Выбрать главу

Разумеется, мы знаем и как произносятся речи на панихиде: обычно их слушаешь, уставившись в землю и держа шляпу пониже пупка.

Все это мы знаем. Все знают, как устраиваются похороны в Санта-Марии. Мы можем нарисовать картину похорон любому приезжему, детально описать в письме к дальнему родственнику. Но таких похорон мы еще не видели, никого еще так не хоронили.

Я ввязался в эту историю незаметно для самого себя, никак не подозревая, что она чего-нибудь стоит, иронически, вполуха прислушиваясь к тому, что сообщал мне служащий Мирамонте, присев к моему столику в «Универсале» в субботу, около полудня; он спросил у меня разрешения и заговорил о тещиной печени, сгущая краски, подвирая, нагоняя страху. Но я не доставил ему радости. У этого типа длинные усы, широкие манжеты на рубашке, и он с такой томностью водит руками перед собственным носом, точно мух отгоняет. Раздосадованный, я порекомендовал удалить теще желчный пузырь и, согласившись к ней зайти, жадно впился в лето, проглядывающее сквозь мыльные потеки на окне, потянувшись всем сердцем к царящему там, на площади, за сухими туманными разводами, счастью. Я курил — он-то ведь не курит по скаредности, да и собственную персону бережет, только неизвестно, для чего, — и вот тогда-то я впервые услышал от него про козла, и странно, что я вообще это мимо ушей не пропустил. Итак, повторяю, я курил, глядя в сторону и тем давая ему понять, что пора отправляться восвояси; я разглядывал белый вихрь, оставленный на стекле мылом и мочалкой, и понимал, что настает лето. Тогда он сказал:

— …этот Малабия, младший.

— Единственный, единственный у них остался, — процедил я сквозь зубы зловеще вежливо.

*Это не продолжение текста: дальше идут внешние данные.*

(** A run ends well, with an error, or is still waiting for the guard or the wallet. *)
Inductive flow (A : Type) : Type := Got (a : A) | Failed (e : string) | Waiting.
Arguments Got {A} a.
Arguments Failed {A} e.
Arguments Waiting {A}.

Section Monad.
Context {W : Type}.

Definition B (A : Type) : Type := W -> list act -> flow A * W * list act.

Definition ret {A} (a : A) : B A := fun w l => (Got a, w, l).
Definition bail {A} (e : string) : B A := fun w l => (Failed e, w, l).
Definition wait {A} : B A := fun w l => (Waiting, w, l).
Definition emit (a : act) : B unit := fun w l => (Got tt, w, l ++ [a]).
Definition bindB {A C} (m : B A) (f : A -> B C) : B C := fun w l =>
  match m w l with
  | (Got a, w, l) => f a w l
  | (Failed e, w, l) => (Failed e, w, l)
  | (Waiting, w, l) => (Waiting, w, l)
  end.
(** A step on the host that cannot fail, and one that can ([?]). *)
Definition look {A} (f : W -> A * W) : B A := fun w l => let '(a, w) := f w in (Got a, w, l).
Definition tryB {A} (f : W -> anyhow A * W) : B A := fun w l =>
  let '(r, w) := f w in (match r with Ok a => Got a | Err e => Failed e end, w, l).
Definition lift {A} (r : anyhow A) : B A := match r with Ok a => ret a | Err e => bail e end.
Definition some {A} (e : string) (o : option A) : B A := match o with Some a => ret a | None => bail e end.
Definition gets {A} (f : W -> A) : B A := fun w l => (Got (f w), w, l).

End Monad.
Arguments B : clear implicits.

#[local] Notation "x <-- m ;; k" := (bindB m (fun x => k)) (at level 80, m at next level, right associativity).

— Прошу прощения, это я по привычке, их было двое. Вот Федерико, тот был… большой человек.

— Да, — сказал я, поворачиваясь, чтобы поязвительней взглянуть ему в глаза. — Его хоронил Гримм. Отличная работа. (Он-то, Касерос, служащий Мирамонте, рассчитывал на то, что позже, к полудню, я все-таки скажу, что у его тещи саркома. Он не хотел уходить и хорошо сделал, но это я понял потом.)

— Сеньор Гримм — мастер своего дела, — похвалил он и, съев маслину, поглядел на косточку в горсти.

А мне являлось лето, приглушенное белесым облаком на оконном стекле, оно стояло на площади, над площадью, на тихой реке, что в полукилометре или больше отсюда. Да, это было лето, оно растекалось, напоенное медлительным движением воздуха, пустотой, запахом жасмина, того, что еще повезут из пригородов, нежным ароматом теплой от солнца кожи.

— Лето, — сказал я без околичностей, адресуясь не то к нему, не то к столу.

— Пришел Малабия-сын, как я вам уже говорил, и бормочет что-то бессвязное. Я понял, что кто-то умер. Но у них в семье, насколько мне было известно, никто не болел, хотя, конечно, мог быть приступ, или несчастный случай, или еще что-нибудь внезапное. И вот он меня просит, когда нам удается столковаться, о самых по возможности дешевых похоронах. Сам возбужденный, бледный, руки в карманах и прислонился к прилавку. Я имею в виду сегодняшнее утро, как только я открыл, потому что сеньор Мирамонте доверяет мне ключи, и бывают дни, что он даже не приходит. Похороны. Я удивился, испугался и спросил, не идет ли речь о ком-нибудь близком. Но он качает головой и говорит, что нет, что это женщина, которая умерла в одном из ранчо на берегу. Из соображений такта я не стал дальше расспрашивать. Я называю ему цену, и тут он умолкает, как бы задумавшись. Ну, сразу решаю я, если он и не заплатит, так ведь есть отец. Юноша, вы его знаете, весьма гордый, с характером, и на старшего, на Федерико, о котором мы говорили, не похож. Ну, я, конечно, сказал ему, чтобы он не беспокоился о плате. Да не тут-то было, руки в карманы, сам от бессонной ночи еле на ногах держится, а, на меня не глядя, спрашивает, какие похороны подешевле. Вынул деньги из кармана и кладет их, считая, на прилавок. Хватило точно на гроб и катафалк, ничего больше. Я сказал «ладно», и он дал мне адрес этого ранчо на берегу, сегодня к четырем. Свидетельство о смерти у него было в полном порядке, от того нового врача из поликлиники.